The ability to use spatial information is crucial to survival because space is such a basic feature of the world. Our brains are endowed with circuits that represent spatial information, which can then be used to guide intelligent behavior. The auditory system is particularly important for spatial cognition because our ears can detect sounds coming from any direction, which affords panoramic sensitivity to events happening in the environment. We take the ability to use spatial information for granted because everyday activities, such as hearing a friend call our name and turning in their direction to wave in response, seem so automatic. However, this sense of automaticity is the product of delicate interactions between representions of spatial information and their application by other cognitive systems. With support from the National Science Foundation, Dr. Edward Golob and colleagues at Tulane University will study how auditory spatial information is used by higher-level cognitive processes in the brain. The experiments focus on the interface between representing sound location and two cognitive functions that prioritize subregions of space: spatial attention and motor responses. In a series of studies, human subjects will perform various auditory spatial tasks. During performance, sensors will monitor electrical brain activity, and brief magnetic pulses will be applied to influence brain activity. These experiments will identify properties of spatial attention gradients, and relate the findings to auditory cortical processing and the role of posterior parietal cortex. Studies examining interactions between the auditory and motor systems will determine if auditory processing is influenced by location of the hands and, conversely, whether sound location influences motor cortex activity.

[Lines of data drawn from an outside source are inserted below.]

Lemma resolve_thread m base e p ids :
  small_ids c -> entry_allowed c id = true ->
  proc_find (cx_kernel c) (nodeid_pid id) = Some p ->
  procfs_get_thread_ids_for_task (cx_bridge c) (cx_alloc c) (cx_alloc c) (Some p) = (0, ids) ->
  e ∈ thread_entries (nodeid_pid id) base ids ->
  exists t, starts_nondigit (de_name e) = false /\ 0 <= t < 2 ^ 31
    /\ procfs_atoi (de_name e) = (t, ""%string)
    /\ resolves m e (lookup_numeric c id (de_name e) m base PFSthread t).
Proof.
  intros [Hs _] Hal Ep Et He. pose proof (Hs p 0 ids Et) as Hb. unfold thread_entries in He.
  apply list_elem_of_In, in_map_iff in He as (t & <- & Ht). apply list_elem_of_In in Ht.
  rewrite Forall_forall in Hb. pose proof (Hb t Ht) as Hr. exists t. cbn [de_name].
  rewrite (i64_small t) by lia. split_and!; [apply starts_digit_print_d; lia|lia|lia|by apply atoi_print_d|].
  eexists. unfold lookup_numeric. cbn. rewrite Ep.
  assert (Ha : check_access c && negb (procfs_check_can_access_process (cx_cred c) p =? 0) = false).
  { unfold entry_allowed in Hal. destruct (check_access c); [|done]. cbn in *.
    destruct (Z.eqb_spec (nodeid_pid id) PRNODE_NO_PID) as [E|_].
    - rewrite E in Ep. rewrite (proc_find_neg (K := cx_kernel c)) in Ep by (unfold PRNODE_NO_PID; lia). done.
    - cbn in Hal. unfold procfs_check_can_access_proc_pid in Hal. rewrite Ep in Hal. by rewrite Hal. }
  rewrite Ha, Et. cbn. rewrite u64_int, existsb_elem by done. split; [done|]. done.
Qed.

Lemma resolve_fd m base e p :
  small_ids c -> proc_find (cx_kernel c) (nodeid_pid id) = Some p ->
  e ∈ fd_entries (nodeid_pid id) base (snd (procfs_get_fd_list (cx_bridge c) (cx_alloc c) (Some p))) ->
  starts_nondigit (de_name e) = false /\ resolves m e (lookup_fd c id (de_name e) m base).
Proof.
  intros [_ Hs] Ep He. destruct (procfs_get_fd_list (cx_bridge c) (cx_alloc c) (Some p)) as [er fds] eqn:El.
  pose proof (Hs p er fds El) as Hb. cbn [snd] in He. unfold fd_entries in He.
  apply list_elem_of_In, in_map_iff in He as (t & <- & Ht). apply list_elem_of_In in Ht.
  rewrite Forall_forall in Hb. pose proof (Hb t Ht) as Hr. cbn [de_name].
  split; [apply starts_digit_print_d; lia|]. eexists. unfold lookup_fd. rewrite atoi_print_d by lia. cbn [fst].
  rewrite (proj2 (Z.eqb_neq t (-1))) by lia. rewrite Ep, El.
  assert (er = 0) as ->.
  { unfold procfs_get_fd_list in El. destruct (cx_alloc c); [|by injection El as <- <-; set_solver].
    destruct (ctl_request _ _ _ _ _ _) as [e0 b0]. destruct (Z.eqb_spec e0 0); injection El as <- <-; [done|set_solver]. }
  cbn [Z.eqb]. rewrite existsb_elem by done. split; [done|]. cbn. by rewrite u64_int.
Qed.

End Agreement.

Section Agreement2.
Variable c : callctx.
Context `{KernelLaws (cx_kernel c)}.
Variable ss : sstate.
Variable dir : sloc.
Variable id : pfsid.

(** Process lists occur only in directories that are not thread specific. *)
Definition proc_lists_global (ms : list sloc) : Prop :=
  forall m n, m ∈ ms -> snode_at ss m = Some n ->
    psn_node_type n = PFSproc \/ psn_node_type n = PFSprocnamedir ->
    nodeid_objectid id = PRNODE_NO_OBJECTID.

Lemma not_allowed_empty snodes es fin :
  entry_allowed c id = false -> dir_listing c ss dir id snodes = Some (es, fin) -> es = [].
Proof.
  intros Ha. induction snodes as [|n rest IH]; cbn [dir_listing]; [by intros [= <- _]|].
  by rewrite Ha, orb_true_r.
Qed.

Lemma switch_single t k :
  readdir_switch t = k -> (exists ty, k = RCentry ty) \/ k = RCdot \/ k = RCdotdot ->
  dynamic_type t = false.
Proof. intros <-. destruct t; cbn; try done; intros [[ty Hk]|[Hk|Hk]]; discriminate Hk. Qed.

Lemma single_name n k e : single_entry ss dir id n k = Some e -> de_name e = psn_name n.
Proof. destruct k; cbn; try done; [by intros [= <-]..|]. destruct (procfs_get_parent_node_id _ _ _); [|done]. by intros [= <-]. Qed.

(** The name of a listed entry is a number or the name of one of the nodes. *)
Lemma listed_name ms es fin e :
  small_ids c -> dir_ok ss ms -> proc_lists_global ms ->
  dir_listing c ss dir id (omap (snode_at ss) ms) = Some (es, fin) -> e ∈ es ->
  starts_nondigit (de_name e) = false \/ de_name e ∈ names_of ss ms.
Proof.
  intros Hsm. revert es. induction ms as [|m ms IH]; intros es Hd Hg Hl He.
  { injection Hl as <- _. set_solver. }
  destruct (do_nodes _ _ Hd m) as [n En]; [set_solver|].
  cbn [omap list_omap] in Hl. rewrite En in Hl. rewrite (names_of_cons _ _ _ _ En).
  assert (Hrec : forall es', dir_listing c ss dir id (omap (snode_at ss) ms) = Some (es', fin) -> e ∈ es' ->
    starts_nondigit (de_name e) = false \/ de_name e ∈ psn_name n :: names_of ss ms).
  { intros es' Hl' He'. destruct (IH es') as [|Hin]; [by eapply dir_ok_tail| |done|done|by left|right; set_solver].
    intros m' n' Hm'. apply Hg. set_solver. }
  cbn [dir_listing] in Hl. destruct (_ || _) eqn:Eh; [by apply (Hrec es)|].
  apply orb_false_iff in Eh as [_ Hal%negb_false_iff].
  destruct (readdir_switch (psn_node_type n)) eqn:Ek; try done.
  all: try (destruct (single_entry ss dir id n _) as [e0|] eqn:Es; [|done];
    destruct (dir_listing c ss dir id (omap (snode_at ss) ms)) as [[es' fin']|] eqn:El; [|done];
    injection Hl as <- <-; apply elem_of_cons in He as [->|He]; [|by apply (Hrec es')];
    apply single_name in Es; rewrite Es; right; set_solver).
  - injection Hl as <- _. left. apply (resolve_proc c id false m) in He as (? & ? & _); [done|].
    apply (Hg m n); [set_solver|done|]. destruct (psn_node_type n); try done; auto.
  - injection Hl as <- _. left. apply (resolve_proc c id true m) in He as (? & ? & _); [done|].
    apply (Hg m n); [set_solver|done|]. destruct (psn_node_type n); try done; auto.
  - destruct (proc_find (cx_kernel c) (nodeid_pid id)) as [p|] eqn:Ep; [|injection Hl as <- _; set_solver].
    destruct (procfs_get_thread_ids_for_task _ _ _ _) as [er ids] eqn:Et.
    destruct er; injection Hl as <- _; [|set_solver|set_solver].
    left. eapply (resolve_thread c id m) in He as (? & ? & _); done.
  - destruct (proc_find (cx_kernel c) (nodeid_pid id)) as [p|] eqn:Ep; [|injection Hl as <- _; set_solver].
    injection Hl as <- _. left. eapply (resolve_fd c id m) in He as (? & _); done.
Qed.

Lemma listed_resolves ms es fin e :
  small_ids c -> dir_ok ss ms -> proc_lists_global ms ->
  dir_listing c ss dir id (omap (snode_at ss) ms) = Some (es, fin) -> e ∈ es ->
  de_name e <> "."%string -> de_name e <> ".."%string ->
  exists m r, lookup_loop c ss id (de_name e) ms = Some r /\ resolves m e r.
Proof.
  intros Hsm. revert es. induction ms as [|m ms IH]; intros es Hd Hg Hl He Hn1 Hn2.
  { injection Hl as <- _. set_solver. }
  destruct (do_nodes _ _ Hd m) as [n En]; [set_solver|].
  cbn [omap list_omap] in Hl. rewrite En in Hl.
  assert (Hg' : proc_lists_global ms) by (intros m' n' Hm'; apply Hg; set_solver).
  assert (Hd' : dir_ok ss ms) by (by eapply dir_ok_tail).
  cbn [dir_listing] in Hl. destruct (entry_allowed c id) eqn:Hal; cycle 1.
  { rewrite orb_true_r in Hl. apply not_allowed_empty in Hl; [|done]. subst. set_solver. }
  rewrite orb_false_r in Hl. destruct (procfs_node_version_hidden _ _) eqn:Eh.
  { destruct (IH es) as (m' & r & Hr & Hres); [done..|]. exists m', r. split; [|done].
    rewrite (lookup_pass c ss id _ _ _ n) by auto. done. }
  assert (Htext : starts_nondigit (psn_name n) = true) by (apply (do_text _ _ Hd m); [set_solver|done]).
  (* a numeric entry of this node *)
  assert (Hnum : starts_nondigit (de_name e) = false -> String.eqb (de_name e) (psn_name n) = false).
  { intros Hx. destruct (String.eqb_spec (de_name e) (psn_name n)); congruence. }
  destruct (readdir_switch (psn_node_type n)) eqn:Ek; try done.
  all: try (destruct (single_entry ss dir id n _) as [e0|] eqn:Es; [|done];
    destruct (dir_listing c ss dir id (omap (snode_at ss) ms)) as [[es' fin']|] eqn:El; [|done];
    injection Hl as <- <-; pose proof (single_name _ _ _ Es) as Enm;
    assert (Hst : dynamic_type (psn_node_type n) = false)
      by (eapply switch_single; [exact Ek|naive_solver]);
    apply elem_of_cons in He as [->|He];
    [|destruct (IH es') as (m' & r & Hr & Hres); [done..|]; exists m', r; split; [|done];
      rewrite (lookup_pass c ss id _ _ _ n); [done|done|right; split; [|done]];
      destruct (listed_name ms es' fin' e) as [Hx|Hx]; [done..|congruence|];
      intros Exn; rewrite <- Exn in Hx; pose proof (do_names _ _ Hd) as Hnd; rewrite (names_of_cons _ _ _ _ En) in Hnd;
      by apply NoDup_cons in Hnd as [? _]]).
  - exists m. eexists. cbn [lookup_loop]. rewrite En, Eh, Enm, String.eqb_refl. split; [done|].
    eexists. split; [done|]. cbn in Es. by injection Es as <-.
  - destruct (do_dots _ _ Hd m n) as [Hdot _]; [set_solver|done|]. rewrite Enm in Hn1. destruct Hn1. apply Hdot.
    destruct (psn_node_type n); done.
  - destruct (do_dots _ _ Hd m n) as [_ Hdot]; [set_solver|done|]. rewrite Enm in Hn2. destruct Hn2. apply Hdot.
    destruct (psn_node_type n); done.
  - injection Hl as <- _. assert (Et : psn_node_type n = PFSproc) by (destruct (psn_node_type n); done).
    apply (resolve_proc c id false m) in He as (pid & Hs & Hr & (rest & Ea & Hrest) & Hres);
      [|apply (Hg m n); [set_solver|done|auto]].
    exists m. eexists. cbn [lookup_loop]. rewrite En, Eh, Hnum, Et, Ea, (Hrest eq_refl) by done. cbn.
    rewrite (proj2 (Z.eqb_neq pid (-1))) by lia. cbn. done.
  - injection Hl as <- _. assert (Et : psn_node_type n = PFSprocnamedir) by (destruct (psn_node_type n); done).
    apply (resolve_proc c id true m) in He as (pid & Hs & Hr & (rest & Ea & _) & Hres);
      [|apply (Hg m n); [set_solver|done|auto]].
    exists m. eexists. cbn [lookup_loop]. rewrite En, Eh, Hnum, Et, Ea by done. cbn.
    rewrite (proj2 (Z.eqb_neq pid (-1))) by lia. cbn. done.
  - assert (Et : psn_node_type n = PFSthread) by (destruct (psn_node_type n); done).
    destruct (proc_find (cx_kernel c) (nodeid_pid id)) as [p|] eqn:Ep; [|injection Hl as <- _; set_solver].
    destruct (procfs_get_thread_ids_for_task _ _ _ _) as [er ids] eqn:Eids.
    destruct er; injection Hl as <- _; [|set_solver|set_solver].
    apply (resolve_thread c id m _ _ p ids) in He as (t & Hs & Hr & Ea & Hres); [|done..].
    exists m. eexists. cbn [lookup_loop]. rewrite En, Eh, Hnum, Et, Ea by done. cbn.
    rewrite (proj2 (Z.eqb_neq t (-1))) by lia. cbn. done.
  - assert (Et : psn_node_type n = PFSfd) by (destruct (psn_node_type n); done).
    destruct (proc_find (cx_kernel c) (nodeid_pid id)) as [p|] eqn:Ep; [|injection Hl as <- _; set_solver].
    injection Hl as <- _. apply (resolve_fd c id m _ _ p) in He as (Hs & Hres); [|done..].
    exists m. eexists. cbn [lookup_loop]. rewrite En, Eh, Hnum, Et by done. cbn. done.
Qed.
End Agreement2.

(** ** Lookup and ".." *)
(** The id of a directory node agrees with its structure node: it carries a
    pid only if the structure node is process specific, an object id only if
    it is thread specific. *)
Record id_ok (dn : pfssnode) (id : pfsid) : Prop := {
  ido_base : nodeid_base_id id = psn_base_node_id dn;
  ido_pid : Z.land (psn_flags dn) PSN_FLAG_PROCESS = 0 -> nodeid_pid id = PRNODE_NO_PID;
  ido_oid : Z.land (psn_flags dn) PSN_FLAG_THREAD = 0 -> nodeid_objectid id = PRNODE_NO_OBJECTID
}.

(** Where the dynamic sections may occur. *)
Definition sections_ok (ss : sstate) (dn : pfssnode) : Prop :=
  forall m n, m ∈ psn_children dn -> snode_at ss m = Some n ->
    ((psn_node_type n = PFSproc \/ psn_node_type n = PFSprocnamedir) -> Z.land (psn_flags dn) PSN_FLAG_PROCESS = 0)
    /\ ((psn_node_type n = PFSthread \/ psn_node_type n = PFSfd) -> Z.land (psn_flags dn) PSN_FLAG_THREAD = 0)
    /\ (psn_node_type n = PFSsysctl -> Z.land (psn_flags dn) PSN_FLAG_THREAD = 0).

(** What a lookup among [ms] may find: a node of the list, with its base id
    and (unless it stands for many names) its name, and the ids of the directory where the node does not carry its own. *)
Definition found_at (ss : sstate) (id : pfsid) (name : string) (ms : list sloc) (nid : pfsid) (m : sloc) : Prop :=
  exists n, m ∈ ms /\ snode_at ss m = Some n /\ nodeid_base_id nid = psn_base_node_id n
    /\ (name = psn_name n \/ dynamic_type (psn_node_type n) = true)
    /\ (nodeid_pid nid = nodeid_pid id \/ psn_node_type n = PFSproc \/ psn_node_type n = PFSprocnamedir)
    /\ (nodeid_objectid nid = nodeid_objectid id \/ psn_node_type n = PFSthread \/ psn_node_type n = PFSfd).

Lemma lookup_loop_found c ss id name ms nid m :
  lookup_loop c ss id name ms = Some (LkFind nid (Some m)) -> found_at ss id name ms nid m.
Proof.
  induction ms as [|k ms IH]; cbn [lookup_loop]; [done|].
  destruct (snode_at ss k) as [n|] eqn:En; [|done].
  assert (Hrec : lookup_loop c ss id name ms = Some (LkFind nid (Some m)) -> found_at ss id name (k :: ms) nid m).
  { intros Hl. destruct (IH Hl) as (n0 & ? & ?). exists n0. split; [set_solver|done]. }
  destruct (procfs_node_version_hidden _ _); [done|]. destruct (String.eqb_spec name (psn_name n)).
  { intros [= <- <-]. exists n. split; [set_solver|]. cbn. split_and!; auto. }
  destruct (pfstype_eqb_spec (psn_node_type n) PFSfd) as [Ef|_].
  { unfold lookup_fd. cbv zeta.
    match goal with |- Some (if ?b then _ else _) = _ -> _ => destruct b end; [|done]. intros [= <- <-].
    exists n. split; [set_solver|]. cbn. rewrite Ef. split_and!; auto. }
  destruct (_ || _) eqn:Et; [|done]. destruct (procfs_atoi name) as [num endp].
  destruct (_ && _); [done|]. destruct (num =? -1); cbn [negb]; [done|].
  unfold lookup_numeric. destruct (proc_find _ _) as [p|]; [|done].
  destruct (_ && negb (String.eqb _ _)); [done|]. destruct (_ && negb (_ =? 0)); [done|].
  assert (Hfin : Some (LkFind (Pfsid
       (if pfstype_eqb (psn_node_type n) PFSproc || pfstype_eqb (psn_node_type n) PFSprocnamedir then num else nodeid_pid id)
       (if pfstype_eqb (psn_node_type n) PFSthread then u64 num else nodeid_objectid id) (psn_base_node_id n)) (Some k))
     = Some (LkFind nid (Some m)) -> found_at ss id name (k :: ms) nid m).
  { intros [= <- <-]. exists n. split; [set_solver|]. do 2 (split; [done|]). cbn.
    assert (Hd : dynamic_type (psn_node_type n) = true) by (destruct (psn_node_type n); done). destruct (pfstype_eqb_spec (psn_node_type n) PFSproc), (pfstype_eqb_spec (psn_node_type n) PFSprocnamedir),
      (pfstype_eqb_spec (psn_node_type n) PFSthread); cbn; auto. }
  destruct (pfstype_eqb (psn_node_type n) PFSthread); [|exact Hfin].
  destruct (procfs_get_thread_ids_for_task _ _ _ _) as [er ids]. destruct (er =? 0); [|done].
  destruct (existsb _ _); [exact Hfin|done].
Qed.
Lemma forallb_dec bs : forallb is_dec bs = true <-> Forall (fun b => 48 <= b <= 57) bs.
Proof.
  rewrite forallb_forall, Forall_forall. split.
  - intros H x Hx%list_elem_of_In. by apply is_dec_spec, H.
  - intros H x Hx. apply is_dec_spec, H. by apply list_elem_of_In.
Qed.

Lemma note_to_signal_means bs sig : 0 <= sig -> procfs_note_to_signal bs = sig <-> note_means bs sig.
Proof.
  intros Hs. unfold procfs_note_to_signal. split.
  - destruct bs as [|b bs]; [intros (nm & Hin & ->)%table_lookup; [by apply note_name, signal_table_names|done]|].
    destruct (is_dec b) eqn:Eb; [|intros (nm & Hin & ->)%table_lookup; [by apply note_name, signal_table_names|done]].
    rewrite note_number_spec by lia. destruct (_ && _) eqn:E; [|lia]. intros <-.
    apply andb_true_iff in E as [[E1 E2]%andb_true_iff E3]. apply forallb_dec in E1.
    apply note_num; [done|done|done|]. unfold dec_value. lia.
  - intros [bs' sg Hne Hd Hv Hr|name sg Hin%signal_table_names].
    + destruct bs' as [|b bs']; [done|]. inversion Hd as [|? ? Hb Hd']; subst. rewrite (proj2 (is_dec_spec b)) by lia.
      rewrite note_number_spec by lia. unfold dec_value in *. rewrite (proj2 (forallb_dec (b :: bs'))) by done.
      by rewrite (proj2 (Z.leb_le _ _)), (proj2 (Z.ltb_lt _ _)) by lia.
    + clear Hs. assert (0 <= sg) as Hs by (pose proof (table_sig _ _ Hin); lia).
      pose proof (table_not_dec name sg Hin) as Hn. pose proof (proj2 (table_lookup (bytes_of_string name) sg Hs)) as Ht.
      specialize (Ht (ex_intro _ name (conj Hin eq_refl))).
      destruct (bytes_of_string name) as [|b bs']; [exact Ht|]. rewrite Hn. exact Ht.
Qed.

Lemma note_means_range bs sig : note_means bs sig -> 1 <= sig < 32.
Proof. intros [| name sg Hin%signal_table_names]; [done|]. by eapply table_sig. Qed.

Lemma strip_rev_idem bs : strip_rev (strip_rev bs) = strip_rev bs.
Proof. induction bs as [|b bs IH]; [done|]. cbn. destruct (Z.eqb_spec b 10) as [|Hb]; [done|]. cbn. by rewrite (proj2 (Z.eqb_neq b 10) Hb). Qed.
(* ===== verification/Ctl.v ===== *)
(** * The control bridge to the daemon (kext/procfs_ctl.c)

    A fixed table of slots matches the replies of the user-space daemon to the
    requests that are waiting for them.  Many threads request at once, the
    daemon replies, connects and disconnects at any time, and a waiting thread
    may time out.  The code works on the shared state in critical sections of
    one mutex; each of them is one step of [cstep], and a thread's program
    counter [cpc] says before which section it stands.  Below it the clients
    that assemble replies: the blob reader and the per-CPU counters. *)
From S2P Require Import Prelude Kernel Subr.
From Stdlib Require Import ZArith Lia String.
From stdpp Require Import base list numbers strings gmap.
Open Scope Z_scope.

Definition PROCFS_CTL_SLOTS : nat := 16.
Definition PROCFS_CTL_MAGIC : Z := 1347571523.     (* 0x50524F43 *)
Definition PROCFS_CTL_NAMEMAX : Z := 256.

Abbreviation tid := positive.

(** ** State *)
Record ctl_slot := CtlSlot {
  in_use : bool; done : bool;
  sl_seq : Z;          (* uint32_t *)
  sl_error : Z;        (* int *)
  sl_len : Z;          (* uint32_t *)
  sl_buf : bytes       (* uint8_t[PROCFS_CTL_MAXPAYLOAD] *)
}.

(** The arguments of procfs_ctl_request_impl; [rq_name]: none for NULL. *)
Record creq := Creq {
  rq_type : Z; rq_pid : Z; rq_arg : Z; rq_name : option string; rq_outcap : Z
}.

This project will help provide a deeper understanding of how spatial information is used by other cognitive systems and the neural networks that support these interactions. The results may also be applied to improving human-machine interfaces and to improving rehabilitation techniques for patients with brain damage. This research and integrated education plan will promote undergraduate and graduate education in New Orleans. A collaboration between Tulane and Xavier will offer research opportunities to undergraduates that will culminate in a Masters degree, with a focus on minority participation and infrastructure enhancement.